## [PROBLEM DESCRIPTION]
Look below for the line containing "Proof. intros H1"; from there, print each line exactly up to and including the line containing "Lemma small_word sz", and stop.

[Saved entries]

————

(* ===== verification/LoadStoreInv.v ===== *)
(** * Loads and stores keep the invariant (cpu/ppc/ppcopcodes.cpp)

    Every load, store, cache and TLB instruction keeps the invariant of the
    machine, whatever interrupt it takes and however many registers it moves. *)
From S2P Require Import Prelude Word PpcState IntArith Timers MemCtrl HostMem Machine Mmu MmuBat Exceptions Translate PageWalk VMem LoadStore SystemRegs Invariant VmInv.
Import Endian.

Lemma inv_mcpu f : (forall s, ppc_ok s -> ppc_ok (f s)) ->
  (forall s r, 528 <= r <= 543 -> (spr (f s)).[r] = (spr s).[r]) -> preserves machine_inv (mcpu f).
Proof. intros H1 H2. apply inv_both; [by apply mcpu_ok | by apply struct_mcpu_spr]. Qed.

Lemma inv_gpr r v : 0 <= v < 2 ^ 32 -> preserves machine_inv (mcpu (set_gpr r v)).
Proof. intros Hv. apply inv_mcpu; [|done]. intros s Hs. by apply set_gpr_ok. Qed.

Lemma yields_cpu : yields machine_inv (gets cpu) ppc_ok.
Proof. apply yields_gets. intros m Hm. apply Hm. Qed.

Lemma inv_illegal opcode : preserves machine_inv (ppc_illegalop opcode).
Proof. by apply handler_inv. Qed.

Lemma small_word sz v : access_size sz -> sz <= 4 -> word_of sz v -> 0 <= v < 2 ^ 32.
Proof. unfold word_of. intros [-> | [-> | [-> | ->]]] Hs Hv; cbn in *; lia. Qed.

Lemma base_range reg_a a : 0 <= a < 2 ^ 32 -> 0 <= base_of reg_a a < 2 ^ 32.
Proof. intros Ha. unfold base_of. destruct (reg_a =? 0); lia. Qed.

Lemma shl32_range x n : 0 <= shl32 x n < 2 ^ 32.
Proof. apply u32_range. Qed.

(** An operand is fetched, then the instruction goes on. *)
Lemma fetch_inv {A B} (f : ppc_state -> A) (k : A -> M machine B) (Q : A -> Prop) :
  (forall s, ppc_ok s -> Q (f s)) -> (forall a, Q a -> preserves machine_inv (k a)) ->
  preserves machine_inv (s <- gets cpu ;; k (f s)).
Proof.
  intros Hf Hk. apply (yields_preserves _ _ (fun _ => True)). eapply yields_bind; [apply yields_cpu|].
  intros s Hs. by apply preserves_yields, Hk, Hf.
Qed.

Section LoadStoreInv.
Context `{DevicesOk}.

Lemma write_T_inv sz opcode ea v : access_size sz -> 0 <= ea < 2 ^ 32 -> preserves machine_inv (mmu_write_T sz opcode ea v).
Proof. apply write_vmem_inv. Qed.

(** A value is loaded and goes on to a register. *)
Lemma load_inv sz opcode ea (k : Z -> M machine unit) : access_size sz -> sz <= 4 -> 0 <= ea < 2 ^ 32 ->
  (forall v, 0 <= v < 2 ^ 32 -> preserves machine_inv (k v)) ->
  preserves machine_inv (v <- mmu_read_vmem sz opcode ea ;; k v).
Proof.
  intros Hs Hz He Hk. apply (yields_preserves _ _ (fun _ => True)).
  eapply yields_bind; [by apply read_vmem_inv|]. intros v Hv. apply preserves_yields, Hk. by apply (small_word sz).
Qed.

Lemma store_reg_inv r v : 0 <= v < 2 ^ 32 -> preserves machine_inv (store_reg r v).
Proof. apply inv_gpr. Qed.

Definition size_reg (sz : Z) : Prop := access_size sz /\ sz <= 4.

Ltac size := first [assumption | by unfold access_size; auto | unfold size_reg in *; tauto | lia].
Ltac ranges := first [apply u32_range | apply shl32_range | assumption].
Ltac regs s Hs := apply (yields_preserves _ _ (fun _ => True)); eapply yields_bind; [apply yields_cpu|];
  intros s Hs; apply preserves_yields; cbv beta iota zeta delta
    [ppc_grab_regsab ppc_grab_regssa ppc_grab_regssab ppc_grab_regsdasimm ppc_grab_regsdab ppc_grab_regssa_stmw
     ppc_grab_regsda ppc_grab_regssash_stswi ppc_grab_regssab_stswx decode_ops_sa decode_ops_sab decode_ops_dasimm
     decode_ops_dab decode_ops_da].

Lemma stores_inv sz opcode : size_reg sz ->
  preserves machine_inv (ppc_st sz opcode) /\ preserves machine_inv (ppc_stx sz opcode) /\
  preserves machine_inv (ppc_stu sz opcode) /\ preserves machine_inv (ppc_stux sz opcode).
Proof.
  intros [Hz Hs]. split_and!; regs s Hok.
  1, 2: apply write_T_inv; [size | ranges].
  all: apply preserves_if;
    [apply preserves_bind; [apply write_T_inv; [size | ranges] | intros _; apply inv_gpr; ranges]|
     apply preserves_bind; [auto with preserve|intros b]; apply preserves_if;
       [apply write_T_inv; [size | first [ranges | apply Hok]] | apply inv_illegal]].
Qed.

————

## [EXERCISE RESPONSE]
Proof. intros H1 H2. apply inv_both; [by apply mcpu_ok | by apply struct_mcpu_spr]. Qed.

Lemma inv_gpr r v : 0 <= v < 2 ^ 32 -> preserves machine_inv (mcpu (set_gpr r v)).
Proof. intros Hv. apply inv_mcpu; [|done]. intros s Hs. by apply set_gpr_ok. Qed.

Lemma yields_cpu : yields machine_inv (gets cpu) ppc_ok.
Proof. apply yields_gets. intros m Hm. apply Hm. Qed.

Lemma inv_illegal opcode : preserves machine_inv (ppc_illegalop opcode).
Proof. by apply handler_inv. Qed.

Lemma small_word sz v : access_size sz -> sz <= 4 -> word_of sz v -> 0 <= v < 2 ^ 32.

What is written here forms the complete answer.